Activity =
One line at a time, check the entries below for the word "eassert", and copy each line that has it.

Input =
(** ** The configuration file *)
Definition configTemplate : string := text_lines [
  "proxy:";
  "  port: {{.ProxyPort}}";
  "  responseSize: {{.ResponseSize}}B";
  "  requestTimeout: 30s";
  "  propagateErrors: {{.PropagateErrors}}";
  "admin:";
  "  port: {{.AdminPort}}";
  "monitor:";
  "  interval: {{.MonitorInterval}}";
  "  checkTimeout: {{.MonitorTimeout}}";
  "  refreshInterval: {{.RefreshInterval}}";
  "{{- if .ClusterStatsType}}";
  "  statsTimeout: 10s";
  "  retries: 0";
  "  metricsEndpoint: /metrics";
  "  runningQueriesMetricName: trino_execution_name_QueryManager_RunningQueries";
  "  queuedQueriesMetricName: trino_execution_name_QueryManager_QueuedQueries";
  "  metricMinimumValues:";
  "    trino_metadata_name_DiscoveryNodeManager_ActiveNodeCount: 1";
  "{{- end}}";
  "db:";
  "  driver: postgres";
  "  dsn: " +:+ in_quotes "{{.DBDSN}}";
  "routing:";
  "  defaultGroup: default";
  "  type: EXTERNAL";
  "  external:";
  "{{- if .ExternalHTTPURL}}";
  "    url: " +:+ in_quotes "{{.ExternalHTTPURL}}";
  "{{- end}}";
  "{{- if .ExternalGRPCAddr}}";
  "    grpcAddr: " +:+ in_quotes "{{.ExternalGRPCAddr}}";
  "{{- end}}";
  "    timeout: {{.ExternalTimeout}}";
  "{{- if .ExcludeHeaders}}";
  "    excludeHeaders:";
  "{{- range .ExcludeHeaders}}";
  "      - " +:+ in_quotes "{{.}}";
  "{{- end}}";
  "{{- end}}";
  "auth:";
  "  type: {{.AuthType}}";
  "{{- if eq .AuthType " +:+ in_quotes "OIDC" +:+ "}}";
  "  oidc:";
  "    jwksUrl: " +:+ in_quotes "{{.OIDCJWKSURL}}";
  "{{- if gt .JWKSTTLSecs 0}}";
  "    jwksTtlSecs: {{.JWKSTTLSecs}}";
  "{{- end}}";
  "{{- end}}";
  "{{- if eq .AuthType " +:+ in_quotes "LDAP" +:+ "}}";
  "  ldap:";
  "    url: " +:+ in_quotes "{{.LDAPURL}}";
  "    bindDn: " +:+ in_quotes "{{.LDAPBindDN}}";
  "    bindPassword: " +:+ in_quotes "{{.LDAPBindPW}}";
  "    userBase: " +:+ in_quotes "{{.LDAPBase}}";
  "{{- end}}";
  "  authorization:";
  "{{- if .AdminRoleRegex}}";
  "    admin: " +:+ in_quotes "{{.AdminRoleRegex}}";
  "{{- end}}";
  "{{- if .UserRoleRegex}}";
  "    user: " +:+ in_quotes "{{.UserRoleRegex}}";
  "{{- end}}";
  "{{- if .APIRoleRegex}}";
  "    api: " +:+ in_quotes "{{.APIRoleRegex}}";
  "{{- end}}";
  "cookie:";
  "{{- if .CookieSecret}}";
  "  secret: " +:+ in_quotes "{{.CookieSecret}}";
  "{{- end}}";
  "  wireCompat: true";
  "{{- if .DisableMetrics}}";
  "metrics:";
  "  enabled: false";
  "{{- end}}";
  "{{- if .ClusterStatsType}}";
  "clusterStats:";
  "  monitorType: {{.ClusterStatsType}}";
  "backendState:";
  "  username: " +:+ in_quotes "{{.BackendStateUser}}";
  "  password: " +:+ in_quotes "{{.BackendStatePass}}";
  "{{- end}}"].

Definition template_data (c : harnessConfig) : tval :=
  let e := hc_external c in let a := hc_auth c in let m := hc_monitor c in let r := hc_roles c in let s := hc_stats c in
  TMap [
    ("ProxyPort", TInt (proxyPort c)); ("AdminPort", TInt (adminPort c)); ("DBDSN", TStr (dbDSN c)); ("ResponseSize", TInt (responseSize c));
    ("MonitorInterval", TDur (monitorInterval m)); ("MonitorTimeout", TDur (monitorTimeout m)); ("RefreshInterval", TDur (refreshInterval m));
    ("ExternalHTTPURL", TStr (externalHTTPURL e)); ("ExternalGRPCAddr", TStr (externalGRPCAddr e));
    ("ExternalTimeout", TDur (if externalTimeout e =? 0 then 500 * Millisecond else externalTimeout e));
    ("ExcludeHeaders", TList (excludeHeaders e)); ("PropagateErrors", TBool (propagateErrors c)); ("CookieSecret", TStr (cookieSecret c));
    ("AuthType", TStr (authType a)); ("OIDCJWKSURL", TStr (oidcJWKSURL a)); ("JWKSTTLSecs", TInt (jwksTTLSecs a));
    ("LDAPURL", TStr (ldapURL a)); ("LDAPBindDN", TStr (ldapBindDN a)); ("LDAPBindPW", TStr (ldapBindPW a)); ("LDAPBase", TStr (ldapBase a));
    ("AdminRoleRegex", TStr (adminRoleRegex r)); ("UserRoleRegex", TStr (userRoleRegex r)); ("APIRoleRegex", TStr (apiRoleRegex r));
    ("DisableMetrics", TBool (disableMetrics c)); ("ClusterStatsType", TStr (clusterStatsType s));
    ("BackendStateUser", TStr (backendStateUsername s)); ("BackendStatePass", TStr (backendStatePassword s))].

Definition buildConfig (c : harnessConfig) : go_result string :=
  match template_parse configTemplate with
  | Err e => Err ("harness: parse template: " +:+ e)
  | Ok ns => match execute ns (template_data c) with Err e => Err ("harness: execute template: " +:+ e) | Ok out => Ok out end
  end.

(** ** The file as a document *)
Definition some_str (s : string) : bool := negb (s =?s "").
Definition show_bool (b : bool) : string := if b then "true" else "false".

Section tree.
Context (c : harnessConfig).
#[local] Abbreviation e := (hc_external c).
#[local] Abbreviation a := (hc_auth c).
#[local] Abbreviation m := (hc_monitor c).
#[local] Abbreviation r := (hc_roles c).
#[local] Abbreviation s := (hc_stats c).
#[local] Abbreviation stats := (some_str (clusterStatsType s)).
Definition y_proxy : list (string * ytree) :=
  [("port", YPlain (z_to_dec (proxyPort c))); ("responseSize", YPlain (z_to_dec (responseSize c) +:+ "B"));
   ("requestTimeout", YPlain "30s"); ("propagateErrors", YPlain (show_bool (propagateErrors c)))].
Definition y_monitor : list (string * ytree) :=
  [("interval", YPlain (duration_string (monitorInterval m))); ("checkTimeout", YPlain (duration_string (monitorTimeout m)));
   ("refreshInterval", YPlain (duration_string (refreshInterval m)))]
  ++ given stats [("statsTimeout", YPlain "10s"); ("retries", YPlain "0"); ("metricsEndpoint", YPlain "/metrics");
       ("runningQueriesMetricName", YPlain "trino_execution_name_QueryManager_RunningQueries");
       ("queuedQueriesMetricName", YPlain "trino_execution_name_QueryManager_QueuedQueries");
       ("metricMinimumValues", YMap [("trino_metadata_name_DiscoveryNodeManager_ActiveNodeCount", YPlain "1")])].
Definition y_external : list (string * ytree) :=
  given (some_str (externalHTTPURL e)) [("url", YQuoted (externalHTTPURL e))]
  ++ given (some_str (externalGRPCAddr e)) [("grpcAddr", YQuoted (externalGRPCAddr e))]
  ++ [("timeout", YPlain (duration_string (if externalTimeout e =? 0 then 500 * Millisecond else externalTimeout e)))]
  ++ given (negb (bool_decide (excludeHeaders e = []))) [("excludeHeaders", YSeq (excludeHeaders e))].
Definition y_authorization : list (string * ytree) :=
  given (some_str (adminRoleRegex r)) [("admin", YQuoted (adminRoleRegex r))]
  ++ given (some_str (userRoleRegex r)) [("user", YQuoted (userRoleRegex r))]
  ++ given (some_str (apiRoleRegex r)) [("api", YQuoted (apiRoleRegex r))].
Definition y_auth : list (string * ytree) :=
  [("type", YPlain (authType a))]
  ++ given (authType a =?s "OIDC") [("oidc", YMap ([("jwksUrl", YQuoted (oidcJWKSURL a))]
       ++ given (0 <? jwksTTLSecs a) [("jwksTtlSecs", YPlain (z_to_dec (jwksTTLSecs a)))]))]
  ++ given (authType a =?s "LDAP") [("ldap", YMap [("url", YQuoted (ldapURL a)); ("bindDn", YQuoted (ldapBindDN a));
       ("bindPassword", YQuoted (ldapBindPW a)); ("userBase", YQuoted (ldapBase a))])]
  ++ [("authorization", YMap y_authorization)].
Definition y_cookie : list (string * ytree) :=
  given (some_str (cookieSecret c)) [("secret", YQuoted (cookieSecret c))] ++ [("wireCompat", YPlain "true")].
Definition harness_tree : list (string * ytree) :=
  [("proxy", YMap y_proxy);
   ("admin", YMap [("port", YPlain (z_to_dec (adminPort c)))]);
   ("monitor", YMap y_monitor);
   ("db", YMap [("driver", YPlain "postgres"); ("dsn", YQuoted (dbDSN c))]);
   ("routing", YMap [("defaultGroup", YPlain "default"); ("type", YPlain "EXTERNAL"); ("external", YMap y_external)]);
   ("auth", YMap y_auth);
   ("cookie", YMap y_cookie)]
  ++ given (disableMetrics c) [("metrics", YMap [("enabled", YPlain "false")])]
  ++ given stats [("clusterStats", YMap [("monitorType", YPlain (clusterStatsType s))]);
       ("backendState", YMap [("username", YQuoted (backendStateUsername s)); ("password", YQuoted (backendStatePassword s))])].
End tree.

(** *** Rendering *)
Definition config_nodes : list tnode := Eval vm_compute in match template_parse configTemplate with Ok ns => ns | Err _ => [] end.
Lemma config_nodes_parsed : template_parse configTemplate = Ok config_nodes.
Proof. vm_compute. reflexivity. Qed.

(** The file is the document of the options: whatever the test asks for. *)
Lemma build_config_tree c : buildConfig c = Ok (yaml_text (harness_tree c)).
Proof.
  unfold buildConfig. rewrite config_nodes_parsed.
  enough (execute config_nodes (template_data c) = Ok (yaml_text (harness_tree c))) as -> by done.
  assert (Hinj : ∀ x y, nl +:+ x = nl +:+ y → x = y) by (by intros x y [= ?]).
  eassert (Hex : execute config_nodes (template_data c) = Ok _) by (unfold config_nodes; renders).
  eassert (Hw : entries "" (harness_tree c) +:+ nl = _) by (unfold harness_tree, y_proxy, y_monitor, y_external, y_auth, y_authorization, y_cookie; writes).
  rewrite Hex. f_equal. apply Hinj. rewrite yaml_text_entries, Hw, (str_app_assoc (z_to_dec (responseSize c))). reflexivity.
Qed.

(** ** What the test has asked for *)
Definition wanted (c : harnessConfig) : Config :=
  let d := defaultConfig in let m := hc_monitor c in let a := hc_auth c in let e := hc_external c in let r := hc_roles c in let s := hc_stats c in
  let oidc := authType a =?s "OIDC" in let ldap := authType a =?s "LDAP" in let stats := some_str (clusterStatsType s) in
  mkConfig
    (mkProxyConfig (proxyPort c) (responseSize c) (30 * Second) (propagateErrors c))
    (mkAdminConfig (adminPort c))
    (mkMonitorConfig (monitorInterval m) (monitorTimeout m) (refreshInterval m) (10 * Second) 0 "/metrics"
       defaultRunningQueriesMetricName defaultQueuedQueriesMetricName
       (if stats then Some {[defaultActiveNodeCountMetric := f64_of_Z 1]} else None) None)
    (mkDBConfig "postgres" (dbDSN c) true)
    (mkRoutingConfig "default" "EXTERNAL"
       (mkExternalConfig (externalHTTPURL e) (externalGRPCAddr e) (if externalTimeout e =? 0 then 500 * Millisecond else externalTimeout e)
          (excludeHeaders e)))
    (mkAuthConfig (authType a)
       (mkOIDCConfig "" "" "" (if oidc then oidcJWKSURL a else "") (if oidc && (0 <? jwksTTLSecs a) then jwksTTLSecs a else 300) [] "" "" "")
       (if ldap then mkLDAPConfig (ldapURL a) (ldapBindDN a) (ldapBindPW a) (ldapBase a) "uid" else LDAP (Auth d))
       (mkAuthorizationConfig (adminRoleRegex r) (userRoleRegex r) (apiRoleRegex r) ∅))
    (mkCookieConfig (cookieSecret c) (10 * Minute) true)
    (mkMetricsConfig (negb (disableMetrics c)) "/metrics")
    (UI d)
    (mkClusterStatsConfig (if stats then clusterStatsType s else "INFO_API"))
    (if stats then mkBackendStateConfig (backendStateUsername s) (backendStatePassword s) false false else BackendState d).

Written solution =
  eassert (Hex : execute config_nodes (template_data c) = Ok _) by (unfold config_nodes; renders).
  eassert (Hw : entries "" (harness_tree c) +:+ nl = _) by (unfold harness_tree, y_proxy, y_monitor, y_external, y_auth, y_authorization, y_cookie; writes).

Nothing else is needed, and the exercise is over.